Would anyone be able to advise if the above additional risks are correct, and what would be a reasonable solution to place for a home network environment please?

  • there's no inherent danger to open ports per se; ports only do what the programs listening behind them can
    – dandavis
    Oct 23, 2017 at 11:24
  • the additional risks as a result was my question actually. identifying the extra risks would help us craft out actionable plans to mitigate.
    – George
    Oct 24, 2017 at 1:46

1 Answer 1


A wider exposure surface

That is correct. In case you did not open any ports to the internet so far and you open one now the direct consequence is a wider surface.

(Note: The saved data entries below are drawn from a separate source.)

Lemma while_yield_more_fuel (fuel : nat) :
  forall off fuel',
    total - off < N.of_nat fuel -> (fuel <= fuel')%nat ->
    while_yield hs total body fuel' off = while_yield hs total body fuel off.
Proof.
  induction fuel as [|fuel IH]; intros off fuel' Hlt Hle; [ lia | ].
  destruct fuel' as [|fuel']; [ lia | ].
  simpl.
  destruct (off + hs <=? total) eqn:Hguard; [ | reflexivity ].
  apply N.leb_le in Hguard.
  destruct (body off) as [ | e | r adv ] eqn:Hbody; try reflexivity.
  apply body_advances in Hbody.
  rewrite (IH (off + adv) fuel'); [ reflexivity | lia | lia ].
Qed.

Lemma while_yield_not_diverged (fuel : nat) :
  forall off,
    total - off < N.of_nat fuel ->
    stopped (while_yield hs total body fuel off) <> Diverged.
Proof.
  induction fuel as [|fuel IH]; intros off Hlt; [ lia | ].
  simpl.
  destruct (off + hs <=? total) eqn:Hguard; [ | discriminate ].
  apply N.leb_le in Hguard.
  destruct (body off) as [ | e | r adv ] eqn:Hbody; try discriminate.
  apply body_advances in Hbody.
  simpl. apply IH. lia.
Qed.

Lemma while_yield_count (fuel : nat) :
  forall off,
    N.of_nat (length (yielded (while_yield hs total body fuel off))) * hs
    <= total - off.
Proof.
  induction fuel as [|fuel IH]; intros off; cbn [while_yield]; [ cbn; lia | ].
  destruct (off + hs <=? total) eqn:Hguard; [ | cbn; lia ].
  apply N.leb_le in Hguard.
  destruct (body off) as [ | e | r adv ] eqn:Hbody; try (cbn; lia).
  apply body_advances in Hbody.
  specialize (IH (off + adv)).
  cbn [gen_cons yielded length].
  rewrite Nat2N.inj_succ, N.mul_succ_l. lia.
Qed.

End WhileYield.

(* ================================================================== *)
(** * Facts about the Python primitives                                 *)
(* ================================================================== *)

Lemma py_len_slice (o : pyobj) (off hs : N) :
  off + hs <= py_len o -> py_len (py_slice o off (off + hs)) = hs.
Proof.
  destruct o as [bs | items]; cbn [py_len py_slice]; apply slice_header_length.
Qed.

Lemma py_encode_ascii_raises (o : pyobj) :
  py_encode_ascii o = raise AttributeError.
Proof.
  destruct o; reflexivity.
Qed.

Lemma enough_fuel_spec (o : pyobj) (off : N) :
  py_len o - off < N.of_nat (enough_fuel o).
Proof.
  unfold enough_fuel. lia.
Qed.

(* ================================================================== *)
(** * Layers 2 to 4 on a byte span                                      *)
(* ================================================================== *)

Lemma parse_layer2_framed :
  parse_layer2_fuel = framed 16 14 2.
Proof. reflexivity. Qed.

Lemma parse_layer3_framed :
  parse_layer3_fuel = framed 8 4 4.
Proof. reflexivity. Qed.

Lemma parse_layer4_framed :
  parse_layer4_fuel = framed 4 2 2.
Proof. reflexivity. Qed.

Lemma framed_body_advances (hs lo : N) (w : nat) (data : pyobj) :
  forall off r adv, framed_body hs lo w data off = Yield r adv -> hs <= adv.
Proof.
  intros off r adv. unfold framed_body.
  destruct (py_len _ <? hs); [ discriminate | ].
  destruct (struct_unpack w _) as [e | n]; cbn; [ discriminate | ].
  intros H. injection H as _ H. lia.
Qed.

Section Framed.

Variables (hs lo : N) (w : nat) (d : list byte).
Hypothesis hs_pos : 0 < hs.
Hypothesis field_in_header : lo + N.of_nat w <= hs.

Let total : N := N.of_nat (length d).

Lemma declared_by_record_at (off : N) :
  off + hs <= total ->
  declared_by lo w (record_at hs lo w d off) = inr (declared_at lo w d off).
Proof.
  intros Hfit. unfold declared_by, record_at, header_at, declared_at.
  cbn [fst py_slice struct_unpack].
  rewrite slice_slice by (subst total; lia).
  rewrite N.add_assoc.
  replace (Nat.eqb _ w) with true; [ reflexivity | ].
  symmetry. apply Nat.eqb_eq. apply Nat2N.inj.
  rewrite slice_length. subst total. lia.
Qed.

Lemma framed_body_at (off : N) :
  off + hs <= total ->
  framed_body hs lo w (MemView d) off =
  Yield (record_at hs lo w d off) (hs + declared_at lo w d off).
Proof.
  intros Hfit. unfold framed_body.
  rewrite py_len_slice by exact Hfit.
  rewrite N.ltb_irrefl.
  pose proof (declared_by_record_at off Hfit) as Hdecl.
  unfold declared_by, record_at, header_at in Hdecl. cbn [fst] in Hdecl.
  cbn [py_slice] in *. rewrite Hdecl. reflexivity.
Qed.

Lemma payload_at_length (off : N) :
  py_len (payload_at hs lo w d off) =
  N.min (declared_at lo w d off) (total - (off + hs)).
Proof.
  unfold payload_at. cbn [py_len]. rewrite slice_length. subst total. lia.
Qed.

Lemma framed_stop (fuel : nat) (off : N) :
  total < off + hs ->
  yielded (framed hs lo w fuel (MemView d) off) = [].
Proof.
  intros Hgt. destruct fuel as [|fuel]; [ reflexivity | ].
  unfold framed. cbn [while_yield py_len].
  replace (off + hs <=? _) with false; [ reflexivity | ].
  symmetry. apply N.leb_gt. exact Hgt.
Qed.

Lemma framed_unfold (fuel : nat) (off : N) :
  off + hs <= total ->
  framed hs lo w (S fuel) (MemView d) off =
  gen_cons (record_at hs lo w d off)
    (framed hs lo w fuel (MemView d) (off + (hs + declared_at lo w d off))).
Proof.
  intros Hfit. unfold framed. cbn [while_yield py_len].
  replace (off + hs <=? _) with true by (symmetry; apply N.leb_le; exact Hfit).
  rewrite framed_body_at by exact Hfit. reflexivity.
Qed.

Lemma framed_more_fuel (fuel fuel' : nat) (off : N) :
  total - off < N.of_nat fuel -> total - off < N.of_nat fuel' ->
  framed hs lo w fuel (MemView d) off = framed hs lo w fuel' (MemView d) off.
Proof.
  intros H H'. unfold framed.
  destruct (Nat.le_ge_cases fuel fuel') as [Hle | Hle].
  - symmetry. apply while_yield_more_fuel;
      [ exact hs_pos | apply framed_body_advances | exact H | exact Hle ].
  - apply while_yield_more_fuel;
      [ exact hs_pos | apply framed_body_advances | exact H' | exact Hle ].
Qed.

Lemma framed_stopped (fuel : nat) :
  forall off,
    total - off < N.of_nat fuel ->
    stopped (framed hs lo w fuel (MemView d) off) = Exhausted.
Proof.
  induction fuel as [|fuel IH]; intros off Hlt; [ lia | ].
  destruct (N.le_gt_cases (off + hs) total) as [Hfit | Hgt].
  - rewrite framed_unfold by exact Hfit. cbn [gen_cons stopped].
    apply IH. lia.
  - unfold framed. cbn [while_yield py_len].
    replace (off + hs <=? _) with false; [ reflexivity | ].
    symmetry. apply N.leb_gt. exact Hgt.
Qed.

(** Every yielded record is the record read at some offset of the scan, and
    the records after it are what the loop yields from the offset just past
    the declared payload. *)
Lemma framed_yields_inv (fuel : nat) :
  forall off pre r post,
    total - off < N.of_nat fuel ->
    yielded (framed hs lo w fuel (MemView d) off) = pre ++ r :: post ->
    exists o,
      off <= o /\ o + hs <= total /\
      r = record_at hs lo w d o /\
      (pre = [] -> o = off) /\
      forall fuel',
        total - (o + (hs + declared_at lo w d o)) < N.of_nat fuel' ->
        post =
        yielded (framed hs lo w fuel' (MemView d)
                   (o + (hs + declared_at lo w d o))).
Proof.
  induction fuel as [|fuel IH]; intros off pre r post Hlt Hy; [ lia | ].
  destruct (N.le_gt_cases (off + hs) total) as [Hfit | Hgt].
  - rewrite framed_unfold in Hy by exact Hfit. cbn [gen_cons yielded] in Hy.
    destruct pre as [|x pre].
    + cbn [app] in Hy. injection Hy as Hr Hpost.
      exists off. repeat split; try lia; auto.
      intros fuel' Hfuel'. rewrite <- Hpost. f_equal.
      apply framed_more_fuel; [ lia | exact Hfuel' ].
    + cbn [app] in Hy. injection Hy as _ Hrest.
      destruct (IH (off + (hs + declared_at lo w d off)) pre r post)
        as (o & Ho & Hfit' & Hr & _ & Hpost); [ lia | exact Hrest | ].
      exists o. repeat split; try lia; auto. discriminate.
  - rewrite framed_stop in Hy by exact Hgt. destruct pre; discriminate.
Qed.

End Framed.

(* ================================================================== *)
(** * Layer 1 and the frame extractor                                   *)
(* ================================================================== *)

Lemma while_yield_no_yield {A} (hs total : N) (body : N -> step A) :
  (forall off r adv, body off <> Yield r adv) ->
  forall fuel off, yielded (while_yield hs total body fuel off) = [].
Proof.
  intros Hbody fuel off. destruct fuel as [|fuel]; [ reflexivity | ].
  cbn [while_yield].
  destruct (off + hs <=? total); [ | reflexivity ].
  destruct (body off) as [ | e | r adv ] eqn:Hb; try reflexivity.
  exfalso. exact (Hbody _ _ _ Hb).
Qed.

Lemma parse_layer1_body_cases (gz : decompressor) (mm : pyobj) (off : N) :
  parse_layer1_body gz mm off = Break \/
  parse_layer1_body gz mm off = Throw AttributeError.
Proof.
  unfold parse_layer1_body.
  destruct (py_len _ <? 35); [ left; reflexivity | right ].
  rewrite py_encode_ascii_raises. reflexivity.
Qed.

Lemma parse_layer1_body_never_yields (gz : decompressor) (mm : pyobj) :
  forall off r adv, parse_layer1_body gz mm off <> Yield r adv.
Proof.
  intros off r adv.
  destruct (parse_layer1_body_cases gz mm off) as [H | H]; rewrite H;
    discriminate.
Qed.

Lemma parse_layer1_never_yields (gz : decompressor) (mm : pyobj) :
  yielded (parse_layer1 gz mm) = [].
Proof.
  apply while_yield_no_yield. apply parse_layer1_body_never_yields.
Qed.

Lemma parse_layer1_short (gz : decompressor) (mm : pyobj) :
  py_len mm < 35 -> parse_layer1 gz mm = Gen [] Exhausted.
Proof.
  intros Hlt. unfold parse_layer1, parse_layer1_fuel, enough_fuel.
  cbn [while_yield].
  replace (0 + 35 <=? py_len mm) with false; [ reflexivity | ].
  symmetry. apply N.leb_gt. lia.
Qed.

Lemma parse_layer1_raises (gz : decompressor) (mm : pyobj) :
  35 <= py_len mm -> parse_layer1 gz mm = Gen [] (Raised AttributeError).
Proof.
  intros Hge. unfold parse_layer1, parse_layer1_fuel, enough_fuel.
  cbn [while_yield].
  replace (0 + 35 <=? py_len mm) with true
    by (symmetry; apply N.leb_le; lia).
  unfold parse_layer1_body.
  rewrite py_len_slice by lia. rewrite N.ltb_irrefl.
  rewrite py_encode_ascii_raises. reflexivity.
Qed.

Lemma for_items_nothing {A B} (f : A -> gen B) (tail : stop) :
  (forall x, f x = Gen [] Exhausted) ->
  forall xs, for_items xs tail f = Gen [] tail.
Proof.
  intros Hf. induction xs as [|x xs IH]; [ reflexivity | ].
  cbn [for_items]. rewrite Hf. cbn [stopped yielded].
  rewrite IH. reflexivity.
Qed.

Lemma parse_layer3_of_record (r : pyobj * pyobj) :
  parse_layer3 (as_tuple r) = Gen [] Exhausted.
Proof. reflexivity. Qed.

Lemma frames_of_segment_eq (vid d : pyobj) :
  frames_of_segment vid d = Gen [] (stopped (parse_layer2 d)).
Proof.
  unfold frames_of_segment, for_each.
  apply for_items_nothing. intros r.
  rewrite parse_layer3_of_record. reflexivity.
Qed.

Lemma extract_frames_eq (gz : decompressor) (mm : pyobj) :
  extract_frames gz mm = Gen [] (stopped (parse_layer1 gz mm)).
Proof.
  unfold extract_frames, for_each.
  rewrite parse_layer1_never_yields. reflexivity.
Qed.

(** C1.  The frame extractor is meant to yield, for every frame found by
    nesting the four decoders, the pair of source identifier and L4 payload.
    On the sample file (one segment, one L2/L3/L4 chain around DE AD BE EF)
    the composition as worded yields that one pair, while [extract_frames]
    stops with [AttributeError] and yields nothing.  Independently of layer
    1, the loops below it never yield either: each L2 record is handed to
    [parse_layer3] as a 2-tuple, and the innermost loop runs [parse_layer3]
    again where [parse_layer4] was meant. *)
Theorem extract_frames_misses_the_frames :
  extract_frames_spec sample_gunzip (MemView sample_file) =
    Gen [(MemView sample_vid, MemView sample_frame)] Exhausted /\
  extract_frames sample_gunzip (MemView sample_file) =
    Gen [] (Raised AttributeError) /\
  frames_of_segment (MemView sample_vid) (MemView sample_l2) =
    Gen [] Exhausted /\
  (forall gz mm, yielded (extract_frames gz mm) = []) /\
  (forall vid d, yielded (frames_of_segment vid d) = []).
Proof.
  split; [ vm_compute; reflexivity | ].
  split; [ vm_compute; reflexivity | ].
  split; [ vm_compute; reflexivity | ].
  split.
  - intros gz mm. rewrite extract_frames_eq. reflexivity.
  - intros vid d. rewrite frames_of_segment_eq. reflexivity.
Qed.

(** C4.  For a buffer holding a complete L1 record the source identifier
    should be the first 18 bytes of the header.  [parse_layer1] asks the
    header slice, a [memoryview], for its [encode] method and stops with
    [AttributeError] before yielding the record, whatever the decompressor;
    the decoder as worded yields the identifier and the inflated payload. *)
Theorem parse_layer1_raises_on_sample :
  (forall gz, parse_layer1 gz (MemView sample_file) =
              Gen [] (Raised AttributeError)) /\
  layer1_spec sample_gunzip (MemView sample_file) =
    Gen [(MemView sample_vid, MemView sample_l2)] Exhausted /\
  slice sample_file 0 18 = sample_vid /\
  length sample_vid = 18%nat.
Proof.
  split; [ | repeat split; vm_compute; reflexivity ].
  intros gz. apply parse_layer1_raises. vm_compute. discriminate.
Qed.

(* ================================================================== *)
(** * The framed layers, uniformly                                      *)
(* ================================================================== *)

Lemma decode_fuel_framed (l : framed_layer) :
  decode_fuel l = framed (header_size l) (length_offset l) (length_width l).
Proof. destruct l; reflexivity. Qed.

Lemma layer_body_framed (l : framed_layer) :
  layer_body l =
  framed_body (header_size l) (length_offset l) (length_width l).
Proof. destruct l; reflexivity. Qed.

Lemma decode_eq (l : framed_layer) (x : pyobj) :
  decode l x = decode_fuel l (enough_fuel x) x 0.
Proof. destruct l; reflexivity. Qed.

Lemma header_size_pos (l : framed_layer) : 0 < header_size l.
Proof. destruct l; reflexivity. Qed.

Lemma length_field_in_header (l : framed_layer) :
  length_offset l + N.of_nat (length_width l) <= header_size l.
Proof. destruct l; cbn; lia. Qed.

Lemma decode_from_zero (l : framed_layer) (d : list byte) :
  decode l (MemView d) = decode_from l d 0.
Proof. apply decode_eq. Qed.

In my point of view the indirect consequences are much worse than that. Consider, that you put a device on the internet that is meant to be attacked. And it will be. So the question is rather when than if it falls. An even though you are using e.g. the DHSIELD software wich is designed to be hacked, someone might be breaking your "sandbox" at one point.

If someone compromises a host in the internal network a pivoting will be possible if he gains enough rights on the machine. So a secure approach using honeypots is to put them in a "DMZ" that has no connection itself to the inner circle of your network. In that way its a lot less dangerous if it gets compromised.